SEP・国際標準・市場形成を巡る出口戦略の欠如について


 私は、2000年代初頭の「知的財産立国」政策の開始当初から 20年以上にわたり、国内外企業および学術の異なる立場で、知的財産、とりわけSEP(標準必須特許)を巡る実務と政策動向に向き合ってきた。その過程で、我が国が国際標準と知的財産を巡る競争において、戦略的に重要な判断を誤り続けてきた現実を現場で見てきた者として、本意見を述べる。


知的財産推進計画 2026 は、国際標準や標準化人材育成といった「入り口」に重点が置かれている一方、標準化活動の成果として生み出される知的財産、特に SEPが有する「戦略ツールとしての価値」に正面から向き合う姿勢が十分に示されていない。


国際標準を巡る競争の本質は、技術仕様の策定ではなく、標準化の結果として形成される SEP をいかに活用し、市場構造や競争ルールを主導するかという国家間の戦略的競争にある。中国、欧州、米国、英国の政策当局はいずれもこの点を明確に認識し、国際標準と SEP を産業政策、競争政策、司法政策と結び付けた出口戦略を構築している。

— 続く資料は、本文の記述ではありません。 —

(** The external calls of a command that returns: a zone is locked only
    by its own command and only after a confirmed prompt. *)
Lemma run_command_locking : forall command (s : state W) b s',
  run_command P command s = Ret b s' ->
  exists cs,
    calls_of (trace s') = calls_of (trace s) ++ cs /\
    (Forall not_locking cs \/
     (dispatch command = CmdWriteLockConfig /\
      cs = [atecc608a_write_lock_config] /\ confirmed (stdin s)) \/
     (dispatch command = CmdLockData /\
      cs = [atecc608a_lock_data_zone] /\ confirmed (stdin s))).
Proof.
  intros command s b s' H.
  assert (Hro : forall c, read_only_call c -> not_locking c)
    by (intros []; simpl; intros []; split; discriminate).
  assert (Hte : forall p q c, tests_call p q c -> not_locking c)
    by (intros p q []; simpl; intros; try contradiction; split; discriminate).
  assert (Hnl : forall c, c <> atecc608a_write_lock_config ->
                          c <> atecc608a_lock_data_zone ->
                          Forall not_locking [c])
    by (intros; repeat constructor; assumption).
  pose proof H as H0.
  unfold run_command in H.
  destruct (dispatch command) eqn:D.
  - destruct (calls_within_print_device_info P _ _ s eq_refl eq_refl)
      as (a & s1 & cs & E & _ & _ & _ & Hc & HQ).
    unfold bind, ret in H; rewrite E in H; inversion H; subst.
    exists cs; split; [exact Hc|]; left.
    eapply Forall_impl; [|exact HQ]. exact Hro.
  - unfold ret in H; inversion H; subst.
    exists []; rewrite app_nil_r; auto.
  - destruct (calls_within_run_tests P _ _ s eq_refl eq_refl)
      as (a & s1 & cs & E & _ & _ & _ & Hc & HQ).
    unfold bind, ret in H; rewrite E in H; inversion H; subst.
    exists cs; split; [exact Hc|]; left.
    eapply Forall_impl; [|exact HQ]. apply Hte.
  - destruct (slot_commands_forward_valid_slots P command s b s'
                (or_introl D) H0) as (cs & Hc & HQ).
    exists cs; split; [exact Hc|]; left.
    eapply Forall_impl; [|exact HQ].
    intros []; simpl; intros; try contradiction; split; discriminate.
  - destruct (slot_commands_forward_valid_slots P command s b s'
                (or_intror D) H0) as (cs & Hc & HQ).
    exists cs; split; [exact Hc|]; left.
    eapply Forall_impl; [|exact HQ].
    intros []; simpl; intros; try contradiction; split; discriminate.
  - unfold do_write_lock_config, bind in H.
    destruct (prompt_confirmation WARNING_CONFIG s) as [a s1| |] eqn:E;
      try discriminate.
    destruct a.
    + apply prompt_confirmation_true in E as (Hconf & Hc & Hw).
      unfold printf, emit, call, ret in H; simpl in H.
      run_inv H; simpl;
        (exists [atecc608a_write_lock_config]; split;
         [repeat (rewrite calls_of_app; simpl);
          rewrite ?app_nil_r, Hc; reflexivity
         | right; left; auto]).
    + apply prompt_confirmation_session in E as (_ & _ & _ & Hc & _).
      unfold ret in H; simpl in H; inversion H; subst.
      exists []; rewrite app_nil_r; auto.
  - unfold do_lock_data, bind in H.
    destruct (prompt_confirmation WARNING_DATA s) as [a s1| |] eqn:E;
      try discriminate.
    destruct a.
    + apply prompt_confirmation_true in E as (Hconf & Hc & Hw).
      unfold printf, emit, call, ret in H; simpl in H.
      run_inv H; simpl;
        (exists [atecc608a_lock_data_zone]; split;
         [repeat (rewrite calls_of_app; simpl);
          rewrite ?app_nil_r, Hc; reflexivity
         | right; right; auto]).
    + apply prompt_confirmation_session in E as (_ & _ & _ & Hc & _).
      unfold ret in H; simpl in H; inversion H; subst.
      exists []; rewrite app_nil_r; auto.
  - unfold do_private_slot, bind in H.
    destruct (strlen command <=? strlen (str "private_slot=0") - 1).
    + unfold printf, emit, ret in H; simpl in H; run_inv H; simpl.
      exists []; rewrite calls_of_app; simpl; auto.
    + destruct (uint16_atoi_after (strchr command "=") s) as [v s1| |] eqn:E;
        try discriminate.
      apply uint16_atoi_after_ret in E as [-> Hv].
      unfold set_private_key_slot, printf, emit, ret in H; simpl in H.
      run_inv H; simpl;
        exists []; repeat (rewrite calls_of_app; simpl);
        rewrite ?app_nil_r; auto.
  - unfold do_public_slot, bind in H.
    destruct (strlen command <=? strlen (str "public_slot=9") - 1).
    + unfold printf, emit, ret in H; simpl in H; run_inv H; simpl.
      exists []; rewrite calls_of_app; simpl; auto.
    + destruct (uint16_atoi_after (strchr command "=") s) as [v s1| |] eqn:E;
        try discriminate.
      apply uint16_atoi_after_ret in E as [-> Hv].
      unfold set_public_key_slot, printf, emit, ret in H; simpl in H.
      run_inv H; simpl;
        exists []; repeat (rewrite calls_of_app; simpl);
        rewrite ?app_nil_r; auto.
  - unfold bind, emit, ret in H; simpl in H; run_inv H; simpl.
    exists []; rewrite calls_of_app; simpl; auto.
Qed.

(** X15: an iteration calls [atecc608a_write_lock_config] only when the
    word read is exactly [write_lock_config], and
    [atecc608a_lock_data_zone] only when it is exactly [lock_data]; in
    both cases the response to the prompt started with [y] or [Y], and the
    call is the only external call of the iteration. *)
Theorem locking_needs_confirmation :
  forall (s : state W) b s' buf rest cs,
    interactive_loop P s = Ret b s' ->
    scan_s 79 (stdin s) = Some (buf, rest) ->
    calls_of (trace s') = calls_of (trace s) ++ cs ->
    (In atecc608a_write_lock_config cs ->
     c_str buf = str "write_lock_config" /\
     cs = [atecc608a_write_lock_config] /\ confirmed rest) /\
    (In atecc608a_lock_data_zone cs ->
     c_str buf = str "lock_data" /\
     cs = [atecc608a_lock_data_zone] /\ confirmed rest).
Proof.
  intros s b s' buf rest cs H Hscan Hcs.
  rewrite (interactive_loop_scan P s buf rest Hscan) in H.
  destruct (run_command_locking _ _ _ _ H) as (cs' & Hc & Hcase).
  simpl in Hc. rewrite calls_of_app in Hc; simpl in Hc.
  rewrite app_nil_r in Hc. rewrite Hcs in Hc.
  apply app_inv_head in Hc; subst cs'.
  pose proof (dispatch_spec (c_str buf) (c_str_nul_free buf))
    as (_ & _ & _ & Hwlc & Hld & _).
  simpl in Hcase.
  destruct Hcase as [Hnl | [(Hd & Ecs & Hconf) | (Hd & Ecs & Hconf)]].
  - rewrite Forall_forall in Hnl.
    split; intro Hin; destruct (Hnl _ Hin) as [H1 H2]; congruence.
  - subst cs; split; intro Hin.
    + split; [now apply Hwlc | auto].
    + destruct Hin as [Hin|[]]; discriminate.
  - subst cs; split; intro Hin.
    + destruct Hin as [Hin|[]]; discriminate.
    + split; [now apply Hld | auto].
Qed.

End Iteration.

(** ** The generate commands, the hash test and a failed start *)

Lemma memcmp_eq : forall n a b,
  memcmp a b n = 0 <-> forall i, (i < n)%nat -> nth i a 0 = nth i b 0.
Proof.
  induction n as [|n IH]; intros a b; simpl.
  - split; [intros _ i Hi; lia | reflexivity].
  - assert (Hhd : forall l : list Z, hd 0 l = nth 0 l 0)
      by (intros []; reflexivity).
    assert (Htl : forall (l : list Z) i, nth i (tl l) 0 = nth (S i) l 0)
      by (intros [|x l] i; [destruct i|]; reflexivity).
    destruct (hd 0 a =? hd 0 b) eqn:E.
    + apply Z.eqb_eq in E. rewrite IH.
      split; intros H i Hi.
      * destruct i as [|i]; [now rewrite <- !Hhd|].
        rewrite <- !Htl. apply H; lia.
      * rewrite !Htl. apply H; lia.
    + apply Z.eqb_neq in E.
      split; intro H; [lia|].
      exfalso; apply E. rewrite !Hhd. apply H; lia.
Qed.

Section MoreFacts.

Context {W : Type} (P : platform W).

(** X16: whatever follows the keyword on a word dispatched to
    [generate_private] or [generate_public] (digits, letters, a sign, a
    number that wraps), every external call of an iteration that returns
    names a key slot from 0 to 15. *)
Theorem generate_commands_valid_slots :
  forall (s : state W) b s' buf rest cs,
    interactive_loop P s = Ret b s' ->
    scan_s 79 (stdin s) = Some (buf, rest) ->
    starts_with (str "generate_privat") (c_str buf) \/
    starts_with (str "generate_publi") (c_str buf) ->
    calls_of (trace s') = calls_of (trace s) ++ cs ->
    Forall slot_in_range cs.
Proof.
  intros s b s' buf rest cs H Hscan Hd Hcs.
  rewrite (interactive_loop_scan P s buf rest Hscan) in H.
  pose proof (dispatch_spec (c_str buf) (c_str_nul_free buf))
    as (_ & _ & _ & _ & _ & Hpriv & Hpub & _).
  assert (Hd' : dispatch (c_str buf) = CmdGeneratePrivate \/
                dispatch (c_str buf) = CmdGeneratePublic)
    by (destruct Hd; [left; now apply Hpriv | right; now apply Hpub]).
  destruct (slot_commands_forward_valid_slots P _ _ _ _ Hd' H)
    as (cs' & Hc & HQ).
  simpl in Hc. rewrite calls_of_app in Hc; simpl in Hc.
  rewrite app_nil_r, Hcs in Hc.
  apply app_inv_head in Hc. now subst cs'.
Qed.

中国政府は SEPを国家戦略資源として位置づけ、標準政策や競争法政策と連動させて市場形成の主導権確立を図っている。欧州は欧州統一特許裁判所(UPC)を制度的中核とし、SEP紛争を通じて市場秩序に影響を及ぼす戦略を進めている。米国においても、USPTOは SEPを国家戦略上の重要テーマとして位置づけ、6G を見据えた国際標準競争への危機感を強めている。


これに対し我が国の政策は、「標準化の成果をいかに使うか」という視点が弱い。標準化活動の真の価値は、その成果である知的財産、特に SEPを競争戦略のツールとして活用できるか否かにある。


知的財産推進計画 2026 においては、国際標準と SEP を市場形成を左右する「戦略ツール」として明確に位置づけ、標準策定から市場主導までを一体で捉えた出口戦略と、それを実現できる実務的・戦略的人材育成を中核施策として盛り込むことを強く求める。これにより、「技術で勝ち、標準に貢献し、事業で負ける」構造を一つでも是正することを切に期待する。